First, I want to address the private email slamming against me. The
daggers being thrown that I am sooooooo financially irresponsible for
donating such a large part of our raffle proceeds to the McKay rescue
when I have an outstanding vet bill and the rumors about our rescue
"screwing over several vets". Yes, I have an outstanding vet bill. Yes,
my heart is bigger than my brain. Could I have used all of the raffle
proceeds for my vet bill? Sure, but I saw an immediate and very urgent
need that soooo many , very needy ferrets could benefit from. I remain
unapologetic for my decision to donate that portion of proceeds to help
the McKay kids. Screwing over several vets? Hardly. We actually have
excellent working relationships with several, yes SEVERAL vets in the
MD area especially the one that assisted with Snapshot's passing. Do I
share the vet names that provide us with great discounts? No. They have
asked me not to as they are not able to provide these discounts for
other rescues that may come to them for discounts and I respect that.

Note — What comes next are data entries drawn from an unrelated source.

(* ===== verification/TrackerReportInv.v ===== *)
(** * What the reports of a storage server do

    Every report leaves the table of groups sound; a heart beat and a report
    of disk usage make the server active, the other ones leave the states of
    the servers alone. *)

From S2P Require Import Prelude CLib FdfsShared SortedArray SharedFunc TrackerMem TrackerMemInv TrackerMemGrow.
From S2P Require Import TrackerMemOps TrackerMemActive TrackerMemSpec TrackerAlive TrackerGroups TrackerKeeps.
From S2P Require Import TrackerGroupsInv TrackerJoin TrackerJoinInv TrackerTable TrackerStore TrackerReport.
#[local] Open Scope Z_scope.

(** ** Operations of a client *)

Section client.
Context {w : groups_view} {T : tracker_state} (Hok : groups_ok w T) {p q : positive} (Hc : client_ok w T p q).

(** The tracker after an operation [m] of the client on its group. *)
Definition client_step {A} (Q : A → group_state → group_state → Prop) (r : A) (T' : tracker_state) : Prop :=
  groups_ok w T' ∧ client_ok w T' p q ∧ ∃ gm s', gmem T !! p = Some gm ∧ T' = leave T p s' ∧
    tracker_table T' = <[group_name (m_group gm) := server_states s']> (tracker_table T) ∧
    group_name (grp s') = group_name (m_group gm) ∧ Q r (enter T gm) s'.

Lemma in_group_client {A} (m : prog group_state A) (Q : A → group_state → group_state → Prop) :
  (∀ gm v ms, gmem T !! p = Some gm → standing v ms (enter T gm) → q ∈ v_all v → returns m (enter T gm) (λ r s',
     group_name (grp s') = group_name (m_group gm) ∧ (∃ v' ms', standing v' ms' s' ∧ v_all v' = v_all v) ∧
     Q r (enter T gm) s')) →
  returns (in_group p m) T (client_step Q).
Proof.
  intros Hm. destruct Hc as (Hp & gm & v & Hgm & Hv & Hq).
  destruct (gok_members _ _ Hok p Hp) as (gm' & Hgm' & Hmem). assert (gm' = gm) as -> by congruence.
  assert (Hs : standing v (server_states (enter T gm)) (enter T gm)).
  { destruct Hmem as (_ & _ & Hcnt & Hr). constructor; [done|by split|]. by apply (server_states_ok v (enter T gm)). }
  apply (returns_in_group T p gm); [done|]. eapply returns_mono; [by apply (Hm gm v _ Hgm Hs)|].
  intros r s (Hn & (v' & ms' & Hs' & Hall) & HQ). cbn in Hn.
  destruct (standing_member v' ms' s Hs') as [Hmem' Hm']; [rewrite Hn; apply Hmem|].
  assert (Hok' : groups_ok w (leave T p s)) by (destruct s; by apply (groups_ok_member Hok p gm)).
  split; [done|]. split.
  - split; [done|]. exists {| m_group := grp s; m_details := details s |}, v'. cbn. rewrite lookup_insert_eq.
    split; [done|]. split; [apply Hs'|by rewrite Hall].
  - exists gm, s. split; [done|]. split; [done|]. split; [by apply (table_leave Hok p gm)|done].
Qed.

End client.

(** ** Parts of the handlers *)

Section parts.
Context (env : nat → answer) (cfg : groups_config) (leader : leader_info).

(** The names of the group and of the server of a client. *)
Definition client_names (T : tracker_state) (p q : positive) : option (list Z * list Z) :=
  gm ← gmem T !! p; i ← id_of (m_details gm) q; Some (group_name (m_group gm), i).

(** A quiet operation: the view stays and so do the states. *)
Definition calm {A} (q : positive) (m : prog group_state A) : Prop :=
  ∀ v ms s, standing v ms s → q ∈ v_all v → returns m s (λ _ s',
    group_name (grp s') = group_name (grp s) ∧ id_of (details s') q = id_of (details s) q ∧ standing v ms s').

Definition client_same (w : groups_view) (p q : positive) (T T' : tracker_state) : Prop :=
  groups_ok w T' ∧ client_ok w T' p q ∧ tracker_table T' = tracker_table T ∧ client_names T' p q = client_names T p q ∧
  g_tracker_servers T' = g_tracker_servers T.

Lemma client_same_trans w p q T1 T2 T3 : client_same w p q T1 T2 → client_same w p q T2 T3 → client_same w p q T1 T3.
Proof.
  intros (_ & _ & H1 & H2 & H7) (H3 & H4 & H5 & H6 & H8). split; [done|]. split; [done|]. split; [congruence|].
  split; congruence.
Qed.

Lemma in_group_same {A} w T p q (m : prog group_state A) :
  groups_ok w T → client_ok w T p q →
  (∀ gm v ms, gmem T !! p = Some gm → standing v ms (enter T gm) → q ∈ v_all v → returns m (enter T gm) (λ _ s',
     group_name (grp s') = group_name (m_group gm) ∧ id_of (details s') q = id_of (m_details gm) q ∧ standing v ms s')) →
  returns (in_group p m) T (λ _ T', client_same w p q T T').
Proof.
  intros Hok Hc Hm. eapply returns_mono.
  - apply (in_group_client Hok Hc m (λ _ s s', server_states s' = server_states s ∧ id_of (details s') q = id_of (details s) q)).
    intros gm v ms Hgm Hs Hq. eapply returns_mono; [by apply (Hm gm v ms)|]. intros r s' (Hn & Hi & Hs').
    split; [done|]. split; [by exists v, ms|]. split; [|done].
    etrans; [by apply (server_states_eq v s' ms); apply Hs'|]. symmetry. apply (server_states_eq v _ ms); apply Hs.
  - intros r T' (Hok' & Hc' & gm & s' & Hgm & -> & Ht & Hn & Hst & Hi). split; [done|]. split; [done|]. split.
    + rewrite Ht, Hst. apply insert_id. apply (table_lookup Hok p gm); [apply Hc|done].
    + split; [|done]. unfold client_names. cbn. rewrite lookup_insert_eq, Hgm. cbn. by rewrite Hi, Hn.
Qed.

Lemma in_group_calm {A} w T p q (m : prog group_state A) :
  groups_ok w T → client_ok w T p q → calm q m → returns (in_group p m) T (λ _ T', client_same w p q T T').
Proof. intros Hok Hc Hm. apply (in_group_same w T p q m Hok Hc). intros gm v ms _. apply Hm. Qed.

I also want to say that through talking to so many people recently
through private email that it's a damn shame that so many wonderful
people have become hesitant to post because they fear the cruel
and destructive flaming of those that lurk to do nothing more than
hurt. Many of the flames appear to be innocent questioning but evil
intentions lurk beneath. ...kind of like masking the manure on a
pig with perfume. The perfume eventually wears off. no offense of
course to our four legged friend, the pig.
I know I recently said that I wouldn't be posting anymore, but I wanted
to share the wonderful AC reading regarding Snapshot. The readings
by Arlene AND Judith White (who has seen me through the turmoil for
several months) brought me peace and helped me deal with this decision.
My post seemed benign to me, certainly nothing that would put me on
"the whipping wall". Wrong again Kim! True to the form of a few wacked
minds that lurk here, I received emails bashing me for putting my dog
down because she was blind. No, I did not put her down, just because
she was blind, read on, of my last hours with my beloved furry human,
Snapshot:
I have to say, for what I had to do, there was no other way it could
have been done better. Snapshot got a full plate of Thanksgiving
dinner....for two days but in spite of wanting to spend the night on
the floor with her, she didn't seem to want me holding her close...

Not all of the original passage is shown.